Overdose prevention also falls into this category:

In France, where the drug was in use for a decade prior to FDA approval, fatal overdoses of heroin and other opiates fell by 80%.

This is a frequently cited argument for buprenorphine maintenance. It’s compelling if you believe that stable recovery is unlikely—we don’t based treatment decisions for health professionals on an expectation of relapse and overdose.

Is it helpful?

I’ll let one of the advocates in the article make this case:

[Junig’s] advocacy of bupe maintenance is based on “the least worst” logic. Most of his patients who have tried to detox off, he says, return to legal or illegal drug use. Worst of all, some OD. “I want addiction to be treated like every other chronic fatal illness,” he says. “We put people through treatment, they clean up, they come out looking good, we all congratulate ourselves—and then six months later, the patient dies,” he says. “And no one cares about this. There’s no review of what we might have done better, the way there would be if the patient died of a heart attack, for example.”

When patients take buprenorphine, he says, they quit stealing and lying, they become employable. “Especially if they’re over 40, they do well,” he says. “It’s like they’re taking their blood-pressure pill.”

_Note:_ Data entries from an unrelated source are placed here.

(** * Mock interview application: session state machine and request shaping

    A shallow embedding of [app.py] (the Streamlit script) and of the
    backend helpers it shares with [utils.py].  Python strings are
    sequences of code points, modelled as [string]; Python's [int] is [Z];
    [Optional[str]] is [option string]; a [dict] that is serialised as
    JSON is an association list of a small JSON type.  The completion
    provider, the clock and the database are external: they are fields of
    an environment record and every call made to them is recorded in a
    trace. *)

From Stdlib Require Import String Ascii List ZArith QArith Bool Arith Lia.
From Stdlib Require Import DecimalString Sorting.Sorted Sorting.Permutation.
From Stdlib Require DecimalNat DecimalFacts.
Import ListNotations.

Local Close Scope Q_scope.
Local Open Scope string_scope.
Local Open Scope list_scope.

(** ** Python strings *)

Module PyStr.

(** The line feed, written [\n] in the source. *)
Definition nl : string := String (ascii_of_nat 10) EmptyString.

(** [str.isspace] on one character, for the code points below 256:
    TAB, LF, VT, FF, CR, the separators FS, GS, RS, US, the space, NEL
    and the no-break space. *)
Definition isspace (c : ascii) : bool :=
  let n := nat_of_ascii c in
  (((9 <=? n) && (n <=? 13)) || ((28 <=? n) && (n <=? 32))
   || (n =? 133) || (n =? 160))%nat.

Fixpoint lstrip (s : string) : string :=
  match s with
  | EmptyString => EmptyString
  | String c r => if isspace c then lstrip r else s
  end.

Fixpoint rstrip (s : string) : string :=
  match s with
  | EmptyString => EmptyString
  | String c r =>
      match rstrip r with
      | EmptyString => if isspace c then EmptyString else String c EmptyString
      | r' => String c r'
      end
  end.

(** [s.strip()] *)
Definition strip (s : string) : string := rstrip (lstrip s).

(** Truth value of a [str]: only the empty string is false. *)
Definition truthy (s : string) : bool :=
  match s with EmptyString => false | String _ _ => true end.

(** Truth value of an [Optional[str]]. *)
Definition truthy_opt (o : option string) : bool :=
  match o with None => false | Some s => truthy s end.

(** [a or b] on strings. *)
Definition or_else (a b : string) : string := if truthy a then a else b.

(** The string is empty or made of whitespace only. *)
Fixpoint blank (s : string) : bool :=
  match s with
  | EmptyString => true
  | String c r => isspace c && blank r
  end.

(** [str(n)] for an [int]. *)
Definition of_Z (z : Z) : string := NilZero.string_of_int (Z.to_int z).

(** [str(n)] for a list index or a length. *)
Definition of_nat (n : nat) : string := NilZero.string_of_uint (Nat.to_uint n).

End PyStr.

Import PyStr.

(** ** JSON values: what a record handed to the database may hold *)

#[warnings="-register-all"]
Inductive json : Type :=
| JNull
| JStr (s : string)
| JList (l : list json)
| JObj (fields : list (string * json)).

Definition json_of_opt (o : option string) : json :=
  match o with None => JNull | Some s => JStr s end.

(** [d.get(k)] on a dict kept in insertion order. *)
Fixpoint dict_get {A : Type} (d : list (string * A)) (k : string) : option A :=
  match d with
  | [] => None
  | (k', v) :: r => if String.eqb k' k then Some v else dict_get r k
  end.

Definition dict_keys {A : Type} (d : list (string * A)) : list string :=
  map fst d.

(** ** The completion provider boundary *)

Inductive role := system | assistant | user.

Record message := { msg_role : role; msg_content : string }.

Record request := {
  req_model : string;
  req_messages : list message;
  req_max_tokens : Z;
  req_temperature : Q
}.

(** The client object built by [openai.OpenAI]. *)
Record client := { api_key : string; base_url : string }.

(** What [client.chat.completions.create] followed by reading
    [choices[0].message.content] does: it yields the text, or raises.
    The source distinguishes two exception classes and catches every
    other one with [except Exception]. *)
Inductive api_result :=
| Reply (content : string)
| AuthenticationError
| RateLimitError
| OtherException (e : string).

(** A calendar date and time as [datetime] holds it. *)
Record datetime := {
  year : nat; month : nat; day : nat;
  hour : nat; minute : nat; second : nat; microsecond : nat
}.

(** Everything outside the program.  The provider may answer each call
    differently, so it also receives the number of calls made before. *)
Record env := {
  provider : nat -> client -> request -> api_result;
  OpenAI_raises : string -> option string;
  utcnow : datetime;
  push_raises : json -> option string
}.

(** ** Session state, as the script keeps it in [st.session_state] *)

Record session := {
  interview_started : bool;
  questions : list string;
  answers : list string;
  evaluation : string;
  ss_client : option client;
  max_questions : Z;
  feedback : list (option string);
  job_title : option string  (* the key is absent until Start sets it *)
}.

Definition set_interview_started (b : bool) (s : session) : session :=
  {| interview_started := b; questions := questions s; answers := answers s;
     evaluation := evaluation s; ss_client := ss_client s;
     max_questions := max_questions s; feedback := feedback s;
     job_title := job_title s |}.

Definition set_questions (l : list string) (s : session) : session :=
  {| interview_started := interview_started s; questions := l;
     answers := answers s; evaluation := evaluation s;
     ss_client := ss_client s; max_questions := max_questions s;
     feedback := feedback s; job_title := job_title s |}.

Definition set_answers (l : list string) (s : session) : session :=
  {| interview_started := interview_started s; questions := questions s;
     answers := l; evaluation := evaluation s; ss_client := ss_client s;
     max_questions := max_questions s; feedback := feedback s;
     job_title := job_title s |}.

Definition set_evaluation (e : string) (s : session) : session :=
  {| interview_started := interview_started s; questions := questions s;
     answers := answers s; evaluation := e; ss_client := ss_client s;
     max_questions := max_questions s; feedback := feedback s;
     job_title := job_title s |}.

Definition set_client (c : option client) (s : session) : session :=
  {| interview_started := interview_started s; questions := questions s;
     answers := answers s; evaluation := evaluation s; ss_client := c;
     max_questions := max_questions s; feedback := feedback s;
     job_title := job_title s |}.

Definition set_max_questions (n : Z) (s : session) : session :=
  {| interview_started := interview_started s; questions := questions s;
     answers := answers s; evaluation := evaluation s;
     ss_client := ss_client s; max_questions := n; feedback := feedback s;
     job_title := job_title s |}.

Definition set_feedback (l : list (option string)) (s : session) : session :=
  {| interview_started := interview_started s; questions := questions s;
     answers := answers s; evaluation := evaluation s;
     ss_client := ss_client s; max_questions := max_questions s;
     feedback := l; job_title := job_title s |}.

Definition set_job_title (j : option string) (s : session) : session :=
  {| interview_started := interview_started s; questions := questions s;
     answers := answers s; evaluation := evaluation s;
     ss_client := ss_client s; max_questions := max_questions s;
     feedback := feedback s; job_title := j |}.

(** ** Effects *)

(** What a run of the script does to the outside, in order. *)
Inductive effect :=
| ApiCall (c : client) (r : request)
| StError (text : string)
| StWarning (text : string)
| StSuccess (text : string)
| Print (text : string)
| StoreSession (session_data : json)   (* [store_session] was called *)
| DbPush (session_data : json).        (* [db_ref.push().set] succeeded *)

Record world := {
  session_state : option session;  (* [None]: no key is set *)
  api_calls : nat;
  trace : list effect
}.

Definition with_session (o : option session) (w : world) : world :=
  {| session_state := o; api_calls := api_calls w; trace := trace w |}.

Definition emit_in (e : effect) (w : world) : world :=
  {| session_state := session_state w; api_calls := api_calls w;
     trace := trace w ++ [e] |}.

Definition count_call (w : world) : world :=
  {| session_state := session_state w; api_calls := S (api_calls w);
     trace := trace w |}.

(** How a piece of the script ends: normally, with [st.rerun()] (which
    abandons the run), or with an exception nobody catches. *)
Inductive outcome (A : Type) :=
| Done (a : A)
| Rerun
| Raised (e : string).
Arguments Done {A} a.
Arguments Rerun {A}.
Arguments Raised {A} e.

Definition M (A : Type) : Type := world -> outcome A * world.

Definition ret {A} (a : A) : M A := fun w => (Done a, w).

Definition bind {A B} (m : M A) (k : A -> M B) : M B :=
  fun w =>
    match m w with
    | (Done a, w') => k a w'
    | (Rerun, w') => (Rerun, w')
    | (Raised e, w') => (Raised e, w')
    end.

Declare Scope script_scope.
Delimit Scope script_scope with script.
Notation "x <- m ;; k" := (bind m (fun x => k))
  (at level 61, m at next level, right associativity) : script_scope.
Notation "m ;; k" := (bind m (fun _ => k))
  (at level 61, right associativity) : script_scope.
Local Open Scope script_scope.

Definition emit (e : effect) : M unit := fun w => (Done tt, emit_in e w).
Definition st_rerun {A} : M A := fun w => (Rerun, w).
Definition raise {A} (e : string) : M A := fun w => (Raised e, w).
Definition pass : M unit := ret tt.

(** Reading a key of [st.session_state]. *)
Definition read {A} (f : session -> A) : M A :=
  fun w =>
    match session_state w with
    | Some s => (Done (f s), w)
    | None => (Raised "AttributeError", w)
    end.

(** Assigning to, or mutating in place, a key of [st.session_state]. *)
Definition update (f : session -> session) : M unit :=
  fun w =>
    match session_state w with
    | Some s => (Done tt, with_session (Some (f s)) w)
    | None => (Raised "AttributeError", w)
    end.

(** [st.session_state.job_title], which raises when the key is absent. *)
Definition read_job_title : M string :=
  j <- read job_title ;;
  match j with Some t => ret t | None => raise "AttributeError" end.

(** One call to the provider through a client.  A missing client makes
    the attribute access raise, inside the caller's [try]. *)
Definition chat_completions_create (E : env) (c : option client) (r : request)
  : M api_result :=
  match c with
  | None => ret (OtherException "AttributeError")
  | Some cl =>
      fun w =>
        (Done (provider E (api_calls w) cl r), count_call (emit_in (ApiCall cl r) w))
  end.

(** ** Backend helpers *)

(* From here on [++] joins strings; lists are joined with [%list]. *)
Local Open Scope string_scope.

Definition OPENROUTER_URL : string := "https://openrouter.ai/api/v1".

(** [get_openrouter_client].  The decorator [st.cache_resource] only saves
    recomputation; the result for a given key is the same. *)
Definition get_openrouter_client (E : env) (key : string) : M (option client) :=
  if negb (truthy key) then
    emit (StError "Please provide your OpenRouter API key in the sidebar.") ;;
    ret None
  else
    match OpenAI_raises E key with
    | None => ret (Some {| api_key := key; base_url := OPENROUTER_URL |})
    | Some e => emit (StError ("Failed to create API client: " ++ e)) ;; ret None
    end.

We’re not seeing suboxone maintenance patients achieving stable recovery. It’s easy to counter that there’s a selection bias in our experience and I’m sure there’s a lot of truth to that, though our outpatient program typically has clients on suboxone maintenance.

Is it harmful?

One critic on the neurobiology of buprenorphine:

Switching from one opiate (heroin, methadone) to another (bupe) does not “heal” the neurological aspect of addiction, which is characterized in part by the phenomenon of tolerance: as long as exogenous opiods are taken, the body decreases its production of endorphins and increases the number of receptors.

…But Scanlan is a fierce opponent of such long-term bupe use. “There’s no way your brain chemistry can heal while on buprenorphine,” he says. “You’re continuing to give someone a narcotic.”

…He has noticed that at long-term doses of even 2 mg, bupe can block almost all of a person’s emotions. “They say to me after they’re off for a while, ‘Wow, I’m really having a full range of feelings,’” he says.

I share this concern and find it very credible, though I just don’t believe we know enough yet about the neurobiology of recovery to speak definitively on the matter.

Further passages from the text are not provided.